Apple is one of five global technology giants that have been accused of being complicit in child labour in the Democratic Republic of Congo. The others are Google parent firm Alphabet, Dell, Microsoft and Tesla.
US human rights group International Rights Advocates filed a legal complaint on behalf of the 14 families involved over the weekend. It accuses the five companies of being co-responsible for the deaths of children who were mining cobalt against their will.
This metal is used in computer and phone batteries. The complaint states that the firms formed part of a brutal forced labour system that the families believe led to serious injury and the deaths of their children.

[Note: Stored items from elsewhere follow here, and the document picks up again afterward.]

(** ** An example *)

Definition numeral (t : text) : num := match parse_int t with Some n => num_of_Z n | None => S754_nan end.

Definition lowered_example (where_ : string) : BuildSpecResult SpecBody :=
  buildTimeseriesQuerySpec (List.map lower_ascii) numeral
    {| qd_id := lit "q"; qd_name := lit "A"; qd_enabled := None; qd_hidden := None; qd_dataSource := lit "traces";
       qd_whereClause := Some (lit where_); qd_aggregation := lit "count"; qd_stepInterval := Some (lit "5 min");
       qd_orderByDirection := None; qd_addOns := None; qd_groupBy := None; qd_having := None; qd_orderBy := None;
       qd_limit := None; qd_seriesLimit := Some (lit "x"); qd_legend := None; qd_valueField := None;
       qd_signalSource := None; qd_metricName := None; qd_metricType := None; qd_isMonotonic := None |}.

Example lowered_ex :
  let r := lowered_example "Service = 'api' AND attr.Http.Status >= 500 AND (a = 1 OR b exists) AND env < 3" in
  match bs_query r with
  | Some (SpecTimeseries (Some 300) body) =>
      match sb_filters body with
      | Some filters =>
          map_get f_serviceName filters = Some (VText (lit "api")) /\
          formatFiltersAsWhereClause (fun _ => []) (Some filters) =
            lit "service.name = " ++ quoteWhereValue (lit "api") ++ lit " AND attr.Http.Status >= " ++
            quoteWhereValue (lit "500") ++ lit " AND (attr.a = " ++ quoteWhereValue (lit "1") ++ lit " OR attr.b exists)"
      | None => False
      end
  | _ => False
  end /\
  bs_warnings r = [lit "Invalid series limit ignored; all series will be fetched";
                   lit "Traces filter env supports only =, != and contains; ignoring <"].
Proof. by vm_compute. Qed.
(* ===== verification/QueryRound.v ===== *)
(** * Filters shown and read back

    The where clause that shows the filters of a traces specification is lowered
    to the same filters again. *)

From Stdlib Require Import Ascii String.
From stdpp Require Import prelude list.
From Stdlib Require Import ZArith Lia ZifyBool.
From S2P Require Import Prelude.
From S2P Require Import JsNum.
From S2P Require Import JsString.
From S2P Require Import IngestSha256.
From S2P Require Import IngestRegex.
From S2P Require Import JsUnits.
From S2P Require Import QuerySeries.
From S2P Require Import QueryRunner.
From S2P Require Import WhereClause.
From S2P Require Import WhereReads.
From S2P Require Import WhereSplit.
From S2P Require Import QueryLower.
From S2P Require Import QueryBuild.

Open Scope Z_scope.
Local Open Scope maple_scope.

(** ** Traces filters *)

(** The filters a traces draft can hold: single values with their match mode,
    lists, exclusions, and attribute filters, plain ones before groups. *)
Record TracesFilter := {
  tf_service : option (text * bool);
  tf_span : option (text * bool);
  tf_root : bool;
  tf_error : option bool;
  tf_envs : list text;
  tf_envContains : bool;
  tf_shas : list text;
  tf_min : option num;
  tf_max : option num;
  tf_notServices : list text;
  tf_notSpans : list text;
  tf_notEnvs : list text;
  tf_notShas : list text;
  tf_attrs : list AttributeFilterLeaf;
  tf_attrGroups : list (AttributeFilterLeaf * list AttributeFilterLeaf);
  tf_resources : list AttributeFilterLeaf;
  tf_resourceGroups : list (AttributeFilterLeaf * list AttributeFilterLeaf);
}.

Definition entry (f : Field) (v : option FieldValue) : SpecFilters := match v with Some v => [(f, v)] | None => [] end.

Definition texts_value (l : list text) : option FieldValue := match l with [] => None | _ => Some (VTexts l) end.

Definition tf_modes (t : TracesFilter) : list Field :=
  match tf_service t with Some (_, true) => [f_serviceName] | _ => [] end ++
  match tf_span t with Some (_, true) => [f_spanName] | _ => [] end ++
  (if tf_envContains t then [f_deploymentEnv] else []).

Definition plain_filter (l : AttributeFilterLeaf) : AttributeFilter := {| af_first := l; af_or := None |}.
Definition group_filter (g : AttributeFilterLeaf * list AttributeFilterLeaf) : AttributeFilter :=
  {| af_first := g.1; af_or := Some g.2 |}.

Definition all_attrs (plains : list AttributeFilterLeaf) (gs : list (AttributeFilterLeaf * list AttributeFilterLeaf)) :
    list AttributeFilter := List.map plain_filter plains ++ List.map group_filter gs.

Definition attrs_value (l : list AttributeFilter) : option FieldValue := match l with [] => None | _ => Some (VAttrs l) end.

(** The value of a field of the specification. *)
Definition tf_value (t : TracesFilter) (f : Field) : option FieldValue :=
  match f with
  | f_serviceName => VText ∘ fst <$> tf_service t
  | f_spanName => VText ∘ fst <$> tf_span t
  | f_rootSpansOnly => if tf_root t then Some (VBool true) else None
  | f_errorsOnly => VBool <$> tf_error t
  | f_environments => texts_value (tf_envs t)
  | f_commitShas => texts_value (tf_shas t)
  | f_minDurationMs => VNum <$> tf_min t
  | f_maxDurationMs => VNum <$> tf_max t
  | f_matchModes => match tf_modes t with [] => None | l => Some (VModes l) end
  | f_excludedServiceNames => texts_value (tf_notServices t)
  | f_excludedSpanNames => texts_value (tf_notSpans t)
  | f_excludedEnvironments => texts_value (tf_notEnvs t)
  | f_excludedCommitShas => texts_value (tf_notShas t)
  | f_attributeFilters => attrs_value (all_attrs (tf_attrs t) (tf_attrGroups t))
  | f_resourceAttributeFilters => attrs_value (all_attrs (tf_resources t) (tf_resourceGroups t))
  | _ => None
  end.

(** The specification of the filters. *)
Definition spec_of (t : TracesFilter) : SpecFilters :=
  flat_map (fun f => entry f (tf_value t f)) (TRACES_SPEC_FIELDS ++ [f_attributeFilters; f_resourceAttributeFilters]).

(** ** Values that can be written *)

(** White space at neither end, and not both kinds of quotes. *)
Definition value_ok (v : text) : Prop := trim_text v = v /\ ~ (34 ∈ v /\ 39 ∈ v).

(** One of several values in a list. *)
Definition item_ok (v : text) : Prop := value_ok v /\ v <> [] /\ 44 ∉ v.

Definition list_ok (l : list text) : Prop := Forall item_ok l /\ ~ (34 ∈ join_text (lit ",") l /\ 39 ∈ join_text (lit ",") l).
(* ===== verification/QueryLayers.v ===== *)
(** * Lowering the clauses of a filter

    The handlers of traces clauses, one segment of a shown filter after the
    other, and the field each leaves behind. *)

From Stdlib Require Import Ascii String.
From stdpp Require Import prelude list.
From Stdlib Require Import ZArith Lia ZifyBool.
From S2P Require Import Prelude.
From S2P Require Import JsNum.
From S2P Require Import JsString.
From S2P Require Import IngestSha256.
From S2P Require Import IngestRegex.
From S2P Require Import JsUnits.
From S2P Require Import QuerySeries.
From S2P Require Import QueryRunner.
From S2P Require Import WhereClause.
From S2P Require Import WhereReads.
From S2P Require Import WhereSplit.
From S2P Require Import QueryLower.
From S2P Require Import QueryBuild.
From S2P Require Import QueryRound.

Open Scope Z_scope.
Local Open Scope maple_scope.

(** ** Fields *)

Definition get (f : Field) (acc : Accumulator) : option FieldValue := map_get f (fields acc).

Definition put_field (f : Field) (o : option FieldValue) (acc : Accumulator) : Accumulator :=
  match o with Some v => set_field f v acc | None => acc end.

Lemma get_set_field f g v acc : get g (set_field f v acc) = if decide (f = g) then Some v else get g acc.
Proof. unfold get. cbn. apply map_get_set. Qed.

Lemma get_put_eq f o acc : get f acc = None -> get f (put_field f o acc) = o.
Proof. intros H. destruct o as [v|]; cbn [put_field]; [|done]. by rewrite get_set_field, decide_True. Qed.

Lemma get_put_ne f g o acc : f <> g -> get g (put_field f o acc) = get g acc.
Proof. intros H. destruct o as [v|]; cbn [put_field]; [|done]. by rewrite get_set_field, decide_False. Qed.

Lemma modes_get acc : modes acc = match get f_matchModes acc with Some (VModes l) => l | _ => [] end.
Proof. done. Qed.

(** The modes a mode leaves. *)
Definition next_modes (m : Field) (contains : bool) (l : list Field) : list Field :=
  List.filter (fun g => negb (bool_decide (g = m))) l ++ (if contains then [m] else []).

Definition modes_value (l : list Field) : option FieldValue := match l with [] => None | _ => Some (VModes l) end.

Lemma get_mode m c g acc :
  get g (withMatchMode m c acc) = if decide (f_matchModes = g) then modes_value (next_modes m c (modes acc)) else get g acc.
Proof.
  unfold withMatchMode, next_modes. destruct (_ ++ _) as [|x l]; [|apply get_set_field].
  unfold get. cbn. by rewrite map_delete_get.
Qed.

(** A value with a match mode. *)
Definition put_moded (f m : Field) (o : option (FieldValue * bool)) (acc : Accumulator) : Accumulator :=
  match o with Some (v, c) => withMatchMode m c (set_field f v acc) | None => acc end.

Lemma get_moded_eq f m o acc : f <> f_matchModes -> get f acc = None -> get f (put_moded f m o acc) = fst <$> o.
Proof.
  intros Hf H. destruct o as [[v c]|]; cbn [put_moded]; [|done]. rewrite get_mode, decide_False by done.
  by rewrite get_set_field, decide_True.
Qed.

Lemma get_moded_ne f m g o acc : f <> g -> f_matchModes <> g -> get g (put_moded f m o acc) = get g acc.
Proof.
  intros Hf Hg. destruct o as [[v c]|]; cbn [put_moded]; [|done]. rewrite get_mode, decide_False by done.
  by rewrite get_set_field, decide_False.
Qed.
(** ** One entry *)

Section Entry.
Context (lc : string -> string -> Z) (isIncidentId : string -> bool).

(** An incident of the rows as a snapshot shows it. *)
Definition shown (rows : PageRows) (i : SnapshotIncidentInput) : StatusPageSnapshotIncident :=
  snapshot_incident lc (pr_updates rows) (pr_links rows) i.

Definition own_updates (rows : PageRows) (id : string) : list SnapshotUpdateInput :=
  List.filter (fun u => bool_decide (ru_incidentId u = id)) (pr_updates rows).

Lemma target_row rows e i : findTarget isIncidentId rows e = Some i -> i ∈ pr_incidents rows.
Proof.
  assert (forall id, by_id rows id = Some i -> i ∈ pr_incidents rows) as Hb
    by (intros id [H _]%find_some; by apply list_elem_of_In).
  unfold findTarget. destruct (oe_incidentId e) as [t|]; [|done]. destruct (after_prefix _ t) as [o|].
  - destruct (List.find _ _) as [u|]; [|done]. apply Hb.
  - destruct (isIncidentId t); [|done]. apply Hb.
Qed.

Lemma newest_after u drawn id status e : ru_createdAt u < oe_at e -> 0 < newest_update lc u (import_row drawn id status e).
Proof. intros H. unfold newest_update. cbn. destruct (Z.eqb_spec (oe_at e - ru_createdAt u) 0); lia. Qed.

(** An incident the entry is not for. *)
Lemma shown_other rows drawn scope id status e j incidents : ri_id j <> id ->
  snapshot_incident lc (pr_updates rows ++ [import_row drawn id status e]) (linkComponents scope id (oe_componentIds e) (pr_links rows)) j
  = shown {| pr_incidents := incidents; pr_updates := pr_updates rows; pr_links := pr_links rows; pr_revision := 0 |} j.
Proof.
  intros H. unfold shown, snapshot_incident. cbn [pr_updates pr_links].
  rewrite filter_last. cbn [import_row ru_incidentId]. rewrite bool_decide_false by done. rewrite app_nil_r.
  f_equal. by apply (linked_other scope id (ri_id j)).
Qed.

(** The row of an entry's incident is shown as the overlay changed it; of its
    components the import keeps the ones it had and adds the entry's. *)
Lemma import_shown scope drawn e rows i (Htarget : findTarget isIncidentId rows e = Some i)
    (Hclaim : claimed rows e = false) (Hids : NoDup (List.map ri_id (pr_incidents rows)))
    (Hsome : own_updates rows (ri_id i) <> [])
    (Hnew : forall u, u ∈ own_updates rows (ri_id i) -> ru_createdAt u < oe_at e) :
  let rows' := (importEntry isIncidentId scope drawn e rows).2 in
  let components := si_componentIds (shown rows i) in
  import_update e i ∈ pr_incidents rows' /\
  shown rows' (import_update e i) =
    with_components (components ++ added scope (oe_componentIds e) components) (overlay_update e (shown rows i)) /\
  (forall j, j ∈ pr_incidents rows -> j <> i -> j ∈ pr_incidents rows' /\ shown rows' j = shown rows j).
Proof.
  cbv zeta. pose proof (target_row _ _ _ Htarget) as Hi. unfold importEntry, applyToIncident. rewrite Htarget, Hclaim. cbn [snd].
  split_and!.
  - apply list_elem_of_In, in_map_iff. exists i. split; [by rewrite bool_decide_true|by apply list_elem_of_In].
  - unfold shown, snapshot_incident, own_updates in *. cbn [pr_updates pr_links import_update ri_id ri_kind ri_title ri_impact
      ri_status ri_startedAt ri_resolvedAt ri_scheduledStart ri_scheduledEnd].
    rewrite filter_last. cbn [import_row ru_incidentId]. rewrite bool_decide_true by done.
    rewrite sort_newest by (intros y Hy; by apply newest_after, Hnew).
    change (List.map snd (List.filter (fun l : string * string => bool_decide (l.1 = ri_id i)) (linkComponents scope (ri_id i)
      (oe_componentIds e) (pr_links rows)))) with (linked (ri_id i) (linkComponents scope (ri_id i) (oe_componentIds e) (pr_links rows))).
    rewrite linked_own. unfold overlay_update, with_components. cbn. fold (linked (ri_id i) (pr_links rows)).
    f_equal. unfold opened_by. set (own := js_sort _ _).
    assert (own <> []) as Hne.
    { intros E. apply Hsome. apply (f_equal (@length _)) in E. subst own. rewrite length_js_sort in E.
      by apply length_zero_iff_nil in E. }
    by destruct own as [|u own].
  - intros j Hj Hne. assert (ri_id j <> ri_id i) as Hid.
    { intros E. apply Hne. apply list_elem_of_lookup in Hj as [a Ha], Hi as [b Hb].
      assert (a = b) as ->; [|congruence]. apply (NoDup_lookup (List.map ri_id (pr_incidents rows)) a b (ri_id i)); [done| |];
        rewrite list_lookup_fmap; [by rewrite Ha, <- E|by rewrite Hb]. }
    split; [|by apply (shown_other rows drawn scope (ri_id i) _ e j [])].
    apply list_elem_of_In, in_map_iff. exists j. split; [by rewrite bool_decide_false|by apply list_elem_of_In].
Qed.

(** An entry without a target opens the incident the overlay showed, under the
    identifier drawn for it; follow-ups to the shown one reach it. *)
Lemma import_opens_the_overlay scope drawn e rows : findTarget isIncidentId rows e = None -> claimed rows e = false ->
  own_updates rows (dr_incident drawn) = [] -> linked (dr_incident drawn) (pr_links rows) = [] ->
  let rows' := (importEntry isIncidentId scope drawn e rows).2 in
  import_open (dr_incident drawn) e ∈ pr_incidents rows' /\
  shown rows' (import_open (dr_incident drawn) e) =
    with_components (added scope (oe_componentIds e) []) (overlay_open (dr_incident drawn) e) /\
  matchesTarget (overlayIncidentId (oe_id e)) (shown rows' (import_open (dr_incident drawn) e)) = true.
Proof.
  intros Ht Hc Hu Hl. cbv zeta. unfold importEntry, applyToIncident. rewrite Ht, Hc. cbn [snd].
  assert (forall rows', pr_updates rows' = pr_updates rows ++ [import_row drawn (dr_incident drawn) (ri_status (import_open (dr_incident drawn) e)) e] ->
    pr_links rows' = linkComponents scope (dr_incident drawn) (oe_componentIds e) (pr_links rows) ->
    shown rows' (import_open (dr_incident drawn) e) =
    with_components (added scope (oe_componentIds e) []) (overlay_open (dr_incident drawn) e)) as Hs.
  { intros rows' E1 E2. unfold shown, snapshot_incident. rewrite E1, E2, filter_last.
    change (ri_id (import_open (dr_incident drawn) e)) with (dr_incident drawn). unfold own_updates in Hu. rewrite Hu.
    cbn [import_row ru_incidentId]. rewrite bool_decide_true by done.
    change (List.map snd (List.filter (fun l : string * string => bool_decide (l.1 = dr_incident drawn)) (linkComponents scope
      (dr_incident drawn) (oe_componentIds e) (pr_links rows)))) with
      (linked (dr_incident drawn) (linkComponents scope (dr_incident drawn) (oe_componentIds e) (pr_links rows))).
    by rewrite linked_own, Hl. }
  split_and!; [apply elem_of_app; right; by left|by apply Hs|].
  rewrite Hs by done. unfold matchesTarget. cbn. rewrite (bool_decide_true (overlayIncidentId _ = _)) by done. by rewrite orb_true_r.
Qed.

(** *** The whole page *)

(** The page with other rows. *)
Definition with_rows (input : SnapshotInput) (rows : PageRows) : SnapshotInput :=
  {| in_page := in_page input; in_components := in_components input; in_daily := in_daily input;
     in_incidents := pr_incidents rows; in_updates := pr_updates rows; in_incidentComponents := pr_links rows;
     in_nowMs := in_nowMs input |}.

(** The rows the database keeps: identifiers of incidents are unique UUIDs (none
    starts as an overlay identifier does), an entry is imported once. *)
Record rows_ok (rows : PageRows) : Prop := {
  ok_ids : NoDup (List.map ri_id (pr_incidents rows));
  ok_uuid : forall j, j ∈ pr_incidents rows -> isIncidentId (ri_id j) = true /\ after_prefix OVERLAY_INCIDENT_PREFIX (ri_id j) = None;
  ok_claims : NoDup (claims rows);
}.

(** The entry is for the incident: it names it, or the entry that opened it. *)
Definition entry_for (rows : PageRows) (i : SnapshotIncidentInput) (e : StatusPageOverlayEntry) : Prop :=
  oe_incidentId e = Some (ri_id i) \/
  exists o, si_openedByOverlayEntryId (shown rows i) = Some o /\ oe_incidentId e = Some (overlayIncidentId o).

Lemma same_row rows i j : NoDup (List.map ri_id (pr_incidents rows)) -> i ∈ pr_incidents rows -> j ∈ pr_incidents rows ->
  ri_id i = ri_id j -> i = j.
Proof.
  intros Hn [a Ha]%list_elem_of_lookup [b Hb]%list_elem_of_lookup E.
  assert (a = b) as ->; [|congruence]. apply (NoDup_lookup _ a b (ri_id i) Hn); rewrite list_lookup_fmap; [by rewrite Ha|by rewrite Hb, E].
Qed.

Lemma by_id_row rows i : NoDup (List.map ri_id (pr_incidents rows)) -> i ∈ pr_incidents rows -> by_id rows (ri_id i) = Some i.
Proof.
  intros Hn Hi. unfold by_id. destruct (List.find _ _) as [j|] eqn:E.
  - apply find_some in E as [Hj%list_elem_of_In E%bool_decide_eq_true]. f_equal. by apply (same_row rows).
  - eapply find_none in E; [|by apply list_elem_of_In]. by rewrite bool_decide_true in E.
Qed.

(** The update that opened an incident. *)
Lemma opener rows i o : si_openedByOverlayEntryId (shown rows i) = Some o ->
  exists u, u ∈ pr_updates rows /\ ru_overlayEntryId u = Some o /\ ru_incidentId u = ri_id i.
Proof.
  unfold shown, snapshot_incident, opened_by. cbn [si_openedByOverlayEntryId]. set (own := js_sort _ _).
  destruct (last own) as [u|] eqn:El; [|done]. case_bool_decide; [|done]. intros Ho. exists u.
  assert (u ∈ own) as Hu by (apply last_Some in El as [l ->]; apply elem_of_app; right; by left).
  subst own. rewrite elem_of_js_sort in Hu. apply list_elem_of_In, filter_In in Hu as [Hu E%bool_decide_eq_true].
  split_and!; [by apply list_elem_of_In|done|done].
Qed.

This is the first time ever that the technology industry faces litigation over the way that it obtains cobalt. The documents presented to a Washington DC district court show images of children with missing or disfigured limbs.
Six of the 14 children involved died in tunnel collapses, while the rest suffered life-changing injuries including paralysis.
Terrence Collingsworth, the families’ legal representative, said these firms “have allowed children to be maimed and killed to get their cheap cobalt”. According to the complaint, the children worked six days a week for a paltry $1.50 per day.
For them, Collingsworth said, there were only two choices: risk your life or starve. More than half of all cobalt on Earth comes from the Democratic Republic of Congo.
It is used in the manufacture of rechargeable lithium batteries, and according to the EU, demand will increase up to 13% a year over the next 10 years.
Apple, Tesla, Microsoft and Google failed to immediately comment, while Dell claimed that it has never knowingly supported child labour. Modern slavery expert Siddharth Kara said that this might be the “the worst injustice of slavery and child expert exploitation that I’ve seen in my two decades research”.